Io il Covid l’ho avuto, e non è bello, per nulla. Sono stato fortunato, esattamente come quando esci da un brutto incidente in cui ti sei trovato coinvolto, incolpevolmente. Ho fatto di tutto per evitarlo, ma in strada si sa, non ci sei solo tu.

Ma vorrei capire una cosa. Se per limitare i morti nelle strade è stato obbligatorio inserire le cinture di sicurezza nelle auto, avremmo dovuto aspettare che le mettessero tutti prima di ricominciare a guidare? No. Era logico. Chi le ha montate può tornare in strada. Appunto, ERA logico.

Col Covid la logica non esiste. Se io ho fatto il vaccino, o sono immune per aver avuto la malattia, sono recluso ed ho le stesse limitazioni, esattamente come gli altri! Doppia beffa! Ho giocato alla roulette russa con la vita, ho vinto, ma solo sulla carta. Se il piano vaccinale procedesse a ritmi che ci si aspetterebbero in un paese evoluto non sarebbe un problema aspettare tutti, ma poiché le previsioni parlano di 17 mesi (e si tratta di una sottostima) dall’inizio, direi che sarebbe il caso di riattivare i processi logici.

Vorrei che qualche politico illuminato mi spiegasse perché 10 amici, tutti immunizzati, non potrebbero, per esempio, andare in un ristorante per la gioia loro e del ristoratore!

A distanza di un anno si sta “ipotizzando” il passaporto vaccinale? Ridicoli. Doveva essere la prima cosa a cui pensare. Invece di pagare qualcuno che prende la temperatura con i termometri da 4 euro comprati su Amazon, basta un’App con un lettore di QR code (generato a doppio fattore, con tecnologie disponibili e sicure) che identifica se sei immunizzato o vaccinato leggendo i dati da una banca dati unificata. Invece abbiamo le ULSS che non riescono nemmeno ad intrecciare i dati sanitari tra loro! Ridicoli! Lo avevo già scritto in un articolo il 30 dicembre scorso (LA SALVEZZA).

Non c’è logica in nulla. Persino nel migliore dei casi vissuto personalmente, vi racconto come ho fatto per prenotare un tampone molecolare a pagamento in una delle strutture meglio organizzate. Nel sito della società si può facilmente accedere alla sezione “Tamponi” e verificare la disponibilità al prelievo (in tempo reale) col un calendario diviso per fasce orarie. Fantastico.

Procedo e inserisco come richiesto, nome, cognome, codice fiscale, e mail per la lettura del referto on line. Mi arriva subito la conferma dell’appuntamento con l’orario scelto e con un codice. Fantastico.
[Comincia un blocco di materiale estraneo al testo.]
Definition events_of (o : Classify.Outcome) : list Classify.Event :=
  match o with
  | Classify.Returned _ events _ => events
  | Classify.Panicked events => events
  end.

Definition classified : Classify.Outcome :=
  Classify.Execute show_reference show_classification classify_intent
    run_with_classifier first_step.

(** A source that logs which loader was asked and whose groups fail. *)
Definition loader_ok (name : string) (w : list string)
  : (GoSlice.slice string * option error) * list string :=
  ((Some [name], None), w ++ [name]).

Definition loader_failing (name : string) (w : list string)
  : (GoSlice.slice string * option error) * list string :=
  ((nil_slice, Some (errors_New (name +:+ " unavailable"))), w ++ [name]).

Definition logging_source : @Engine.AssetSource string string string string string string (list string) :=
  Engine.mkAssetSource (loader_ok "channels") (loader_ok "fields")
    (loader_failing "groups") (loader_ok "labels") (loader_ok "locations")
    (loader_ok "resthooks") (fun _ => false).

Definition count_of (set : GoSlice.slice string) : nat := length (elems set).

(** A TransferTo account, a lookup that places every number in Rwanda
    and an action configured for Rwanda. *)
Definition transfer_config : Airtime.transferToConfig :=
  Airtime.mkConfig "token" "nyaruka" "RWF" false.

Definition read_sample_config (raw : string) : error + Airtime.transferToConfig :=
  if String.eqb raw "{}" then inr transfer_config
  else if String.eqb raw "disabled"
  then inr (Airtime.mkConfig "token" "nyaruka" "RWF" true)
  else inl (errors_New "unexpected end of JSON input").

Definition in_rwanda (account token recipient currency value : string)
  : error + Airtime.MSISDNInfo :=
  inr (Airtime.mkMSISDNInfo "Rwanda").

Definition code_of (country : string) : string :=
  if String.eqb country "Rwanda" then "RW" else EmptyString.

Definition to_rwanda : Airtime.TransferAirtimeAction :=
  Airtime.mkTransferAirtime
    {[ "RW" := Some (Airtime.mkCountryConfig "Rwanda" "Franc" "RWF"
                       (Airtime.mkDecimal 500 0)) ]}.

Definition rwandan_run : Airtime.FlowRun :=
  Airtime.mkFlowRun (Some ["twitter:nyaruka"; "tel:+250781234567"]) (Some "{}").

End Samples.

(** * Theorems *)

(** Closed decidable goals are settled by evaluation. *)
Ltac decide_closed := apply (bool_decide_unpack _); vm_compute; exact I.

(** ** Contacts: group membership *)
Module ContactFacts.
Import GoSlice Contacts Fixtures.

Lemma first_index_None (u : GroupUUID) (l : list Group) :
  first_index u l = None <-> u ∉ (group_uuid <$> l).
Proof.
  induction l as [|g rest IH]; simpl.
  - split; [intros _; apply not_elem_of_nil | reflexivity].
  - rewrite not_elem_of_cons.
    destruct (String.eqb_spec (group_uuid g) u) as [Heq|Hne].
    + split; [discriminate | intros [Hn _]; congruence].
    + destruct (first_index u rest) as [i|].
      * split; [discriminate | intros [_ Hn]; apply IH in Hn; discriminate].
      * split; [intros _; split; [congruence | by apply IH] | reflexivity].
Qed.

(** Where the loop stops, the list splits around the first membership
    with the given UUID. *)
Lemma first_index_Some (u : GroupUUID) (l : list Group) (i : nat) :
  first_index u l = Some i ->
  exists l1 g l2,
    l = l1 ++ g :: l2 /\ length l1 = i /\ group_uuid g = u /\
    u ∉ (group_uuid <$> l1).
Proof.
  revert i; induction l as [|g rest IH]; simpl; intros i Hi; [discriminate|].
  destruct (String.eqb_spec (group_uuid g) u) as [Heq|Hne].
  - injection Hi as <-. exists [], g, rest. repeat split; auto.
    apply not_elem_of_nil.
  - destruct (first_index u rest) as [j|] eqn:Hj; [|discriminate].
    injection Hi as <-.
    destruct (IH j eq_refl) as (l1 & g' & l2 & -> & Hlen & Hg & Hn).
    exists (g :: l1), g', l2. repeat split; simpl; auto.
    rewrite not_elem_of_cons; split; [congruence | assumption].
Qed.

Lemma cut_split {A} (l1 l2 : list A) (x : A) :
  cut (Some (l1 ++ x :: l2)) (length l1) = Some (l1 ++ l2).
Proof.
  unfold cut; simpl. f_equal.
  rewrite take_app_length.
  replace (S (length l1)) with (length (l1 ++ [x])) by (rewrite length_app; simpl; lia).
  by rewrite (cons_middle x l1 l2), app_assoc, drop_app_length.
Qed.

Lemma group_uuids_AddGroup (c : Contact) (u : GroupUUID) (n : string) :
  group_uuids (AddGroup c u n) = group_uuids c ++ [u].
Proof. unfold group_uuids; simpl. by rewrite fmap_app. Qed.

Lemma unique_AddGroup (c : Contact) (u : GroupUUID) (n : string) :
  unique_groups (AddGroup c u n) <-> unique_groups c /\ u ∉ group_uuids c.
Proof.
  unfold unique_groups. rewrite group_uuids_AddGroup, NoDup_app.
  split.
  - intros (Hc & Hx & _). split; [assumption|].
    intros Hin. apply (Hx u Hin). apply list_elem_of_singleton. reflexivity.
  - intros [Hc Hn]. repeat split; [assumption | | apply NoDup_singleton].
    intros x Hx Hx'. apply list_elem_of_singleton in Hx'. congruence.
Qed.

Lemma RemoveGroup_found (c : Contact) (u : GroupUUID) :
  u ∈ group_uuids c ->
  exists l1 g l2,
    elems (groups c) = l1 ++ g :: l2 /\ group_uuid g = u /\
    (u ∉ group_uuid <$> l1) /\
    RemoveGroup c u = (set_groups c (Some (l1 ++ l2)), true).
Proof.
  intros Hin. unfold RemoveGroup.
  destruct (first_index u (elems (groups c))) as [i|] eqn:Hi.
  - destruct (first_index_Some _ _ _ Hi) as (l1 & g & l2 & Hl & Hlen & Hg & Hn).
    exists l1, g, l2. repeat split; auto.
    f_equal. f_equal. subst i.
    destruct (groups c) as [l|]; simpl in *.
    + subst l. apply cut_split.
    + by destruct l1.
  - apply first_index_None in Hi. contradiction.
Qed.

Lemma RemoveGroup_missing (c : Contact) (u : GroupUUID) :
  u ∉ group_uuids c -> RemoveGroup c u = (c, false).
Proof.
  intros Hn. unfold RemoveGroup.
  apply first_index_None in Hn. unfold group_uuids in *. by rewrite Hn.
Qed.

Lemma unique_RemoveGroup (c : Contact) (u : GroupUUID) :
  unique_groups c -> unique_groups (fst (RemoveGroup c u)).
Proof.
  intros Hu.
  destruct (decide (u ∈ group_uuids c)) as [Hin|Hn].
  - destruct (RemoveGroup_found c u Hin) as (l1 & g & l2 & Hl & _ & _ & ->).
    unfold unique_groups, group_uuids in *; simpl.
    rewrite Hl in Hu. rewrite fmap_app in *. rewrite fmap_cons in Hu.
    apply NoDup_app in Hu as (H1 & H12 & H2).
    apply NoDup_cons in H2 as [_ H2].
    apply NoDup_app. repeat split; auto.
    intros x Hx Hx'. apply (H12 x Hx). by right.
  - by rewrite RemoveGroup_missing.
Qed.

Lemma unique_apply_ops (c : Contact) (ops : list ContactOp) :
  unique_groups c -> adds_fresh c ops -> unique_groups (apply_ops c ops).
Proof.
  revert c; induction ops as [|op rest IH]; intros c Hu Hf; [exact Hu|].
  destruct Hf as [Hop Hrest].
  unfold apply_ops; simpl. apply IH; [|exact Hrest].
  destruct op as [lang|n|u n|u]; simpl.
  - exact Hu.
  - exact Hu.
  - apply unique_AddGroup. by split.
  - by apply unique_RemoveGroup.
Qed.

(** C8, as stated, fails: [AddGroup] appends without looking, so adding
    one group twice to an empty contact leaves two memberships with the
    same UUID. *)
Lemma AddGroup_twice_duplicates :
  unique_groups zeroContact /\ ~ unique_groups twice_added.
Proof.
  split.
  - apply NoDup_nil_2.
  - unfold unique_groups; vm_compute. intros Hd.
    apply NoDup_cons in Hd as [Hn _]. apply Hn. by left.
Qed.

(** C8 (amended): [AddGroup] appends unconditionally, so the group list
    is unique by UUID after [AddGroup] exactly when it was unique before
    and the UUID was not yet a member; every sequence of contact
    operations whose [AddGroup]s name UUIDs that are not members at that
    moment keeps the list unique by UUID. *)
Theorem groups_unique_when_adds_fresh :
  (forall (c : Contact) (u : GroupUUID) (n : string),
      unique_groups (AddGroup c u n) <-> unique_groups c /\ u ∉ group_uuids c) /\
  (forall (c : Contact) (ops : list ContactOp),
      unique_groups c -> adds_fresh c ops -> unique_groups (apply_ops c ops)).
Proof. split; [exact unique_AddGroup | exact unique_apply_ops]. Qed.

Lemma groups_unique_when_adds_fresh_witness :
  unique_groups
    (apply_ops zeroContact
       [OpAddGroup "g1" "Testers"; OpSetName "Ann"; OpAddGroup "g2" "Males";
        OpRemoveGroup "g1"; OpAddGroup "g1" "Testers"]).
Proof.
  apply (proj2 groups_unique_when_adds_fresh).
  - apply NoDup_nil_2.
  - cbn. repeat split; decide_closed.
Defined.

(** C9: removing a group the contact is not a member of returns false
    and leaves the whole contact as it was; removing a member returns
    true and takes out that membership (the first one carrying the UUID),
    every other membership and all other contact state staying in place.
    When memberships are unique the UUID is gone afterwards. *)
Theorem RemoveGroup_not_found_or_removed (c : Contact) (u : GroupUUID) :
  (u ∉ group_uuids c -> RemoveGroup c u = (c, false)) /\
  (u ∈ group_uuids c ->
     exists l1 g l2,
       elems (groups c) = l1 ++ g :: l2 /\ group_uuid g = u /\
       (u ∉ group_uuid <$> l1) /\
       RemoveGroup c u = (set_groups c (Some (l1 ++ l2)), true)) /\
  (u ∈ group_uuids c -> unique_groups c ->
     u ∉ group_uuids (fst (RemoveGroup c u))).
Proof.
  split; [apply RemoveGroup_missing|]. split; [apply RemoveGroup_found|].
  intros Hin Hu.
  destruct (RemoveGroup_found c u Hin) as (l1 & g & l2 & Hl & Hg & Hn & ->).
  unfold unique_groups, group_uuids in *; simpl. rewrite Hl in Hu.
  rewrite fmap_app, fmap_cons, Hg in Hu.
  apply NoDup_app in Hu as (_ & H12 & H2). apply NoDup_cons in H2 as [Hn2 _].
  rewrite fmap_app, elem_of_app. intros [H|H]; contradiction.
Qed.

Lemma RemoveGroup_not_found_or_removed_witness :
  RemoveGroup two_groups "g3" = (two_groups, false) /\
  "g1" ∉ group_uuids (fst (RemoveGroup two_groups "g1")).
Proof.
  split.
  - apply (proj1 (RemoveGroup_not_found_or_removed two_groups "g3")).
    decide_closed.
  - apply (proj2 (proj2 (RemoveGroup_not_found_or_removed two_groups "g1"))).
    + decide_closed.
    + unfold unique_groups. decide_closed.
Defined.

End ContactFacts.

(** ** The missing dependency check *)
Module IssueFacts.
Import Issues Fixtures.

Section Check.
Context {R : Type} `{Reference R} {SessionAssets Flow : Type}.
Variable Check : ExtractedReference R -> SessionAssets -> bool.

(** The issue a failing reference is reported with. *)
Let issue_of (ref : ExtractedReference R) : MissingDependency R :=
  newMissingDependency (node_UUID (ref_Node ref)) (actionUUID_of ref)
    (ref_Reference ref).

Local Abbreviation failing sa := (fun ref : ExtractedReference R => Check ref sa = false).

Lemma collect_from (sa : SessionAssets) (refs : list (ExtractedReference R))
    (acc : list (MissingDependency R)) :
  fold_left (check_one Check sa (fun i a => a ++ [i])) refs acc =
  acc ++ (issue_of <$> filter (failing sa) refs).
Proof.
  revert acc; induction refs as [|ref rest IH]; intros acc; simpl.
  - by rewrite app_nil_r.
  - rewrite IH. unfold check_one. rewrite filter_cons.
    destruct (Check ref sa) eqn:Hc; simpl; [reflexivity|].
    by rewrite <- app_assoc.
Qed.

Lemma reported_filter (sa : SessionAssets) (flow : Flow)
    (refs : list (ExtractedReference R)) :
  reported Check sa flow refs = issue_of <$> filter (failing sa) refs.
Proof. unfold reported, MissingDependencyCheck. by rewrite collect_from. Qed.

Lemma check_through_report {S : Type} (sa : SessionAssets)
    (report : MissingDependency R -> S -> S)
    (refs : list (ExtractedReference R)) (s : S) :
  fold_left (check_one Check sa report) refs s =
  fold_left (fun s i => report i s) (issue_of <$> filter (failing sa) refs) s.
Proof.
  revert s; induction refs as [|ref rest IH]; intros s; simpl; [reflexivity|].
  rewrite IH. unfold check_one. rewrite filter_cons.
  by destruct (Check ref sa) eqn:Hc.
Qed.

Lemma check_all_pass {S : Type} (sa : SessionAssets)
    (report : MissingDependency R -> S -> S)
    (refs : list (ExtractedReference R)) (s : S) :
  (forall ref, ref ∈ refs -> Check ref sa = true) ->
  fold_left (check_one Check sa report) refs s = s.
Proof.
  induction refs as [|ref rest IH]; intros Hall; simpl; [reflexivity|].
  unfold check_one at 2. rewrite (Hall ref) by (by left). simpl.
  apply IH. intros r Hr. apply Hall. by right.
Qed.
Mi reco nella struttura non più di 5 minuti prima come espressamente richiesto e all’ingresso trovo una signorina gentilissima che mi chiede di igienizzare le mani prima di tutto, poi, una volta presa la mia temperatura e identificato il mio codice con la mia prenotazione mi consegna un foglio da compilare con una penna.

Chissà cosa mi chiederanno? Gli stessi dati che avevo scritto personalmente e con cui avevo fatto la prenotazione il giorno prima!

Vabbè, non voglio polemizzare e una volta compilato il questionario aspetto il mio turno per pagare allo sportello. Un po’ meno fantastico, un po’ più italico.

Arrivo di fronte allo sportello, e consegnato il foglio la signorina cosa fa? Riscrive gli stessi dati al PC, copiandoli dal foglio di carta! Gli stessi dati che avevo scritto per la prenotazione nel loro sito.

A questo punto nulla è fantastico, ma totalmente illogico!

Devo dire che la gentilezza del personale, e la velocità del referto sono stati di prim’ordine, e torno a sottolineare che si tratta sicuramente del miglior servizio tamponi che abbia provato, ma perché non fare quel passo in più? Eviterebbe possibili errori di copiatura, tempo, carta e penne che passano fra le mani di persone possibilmente infettive. Insomma la logica, dov’è finita?

Questo non smetterà mai di farmi arrabbiare.

La civiltà di un paese non ha nulla a che vedere con la sua efficienza, ma se da un lato l’una passa attraverso l’educazione dei cittadini, l’altra ne certifica l’inadeguatezza.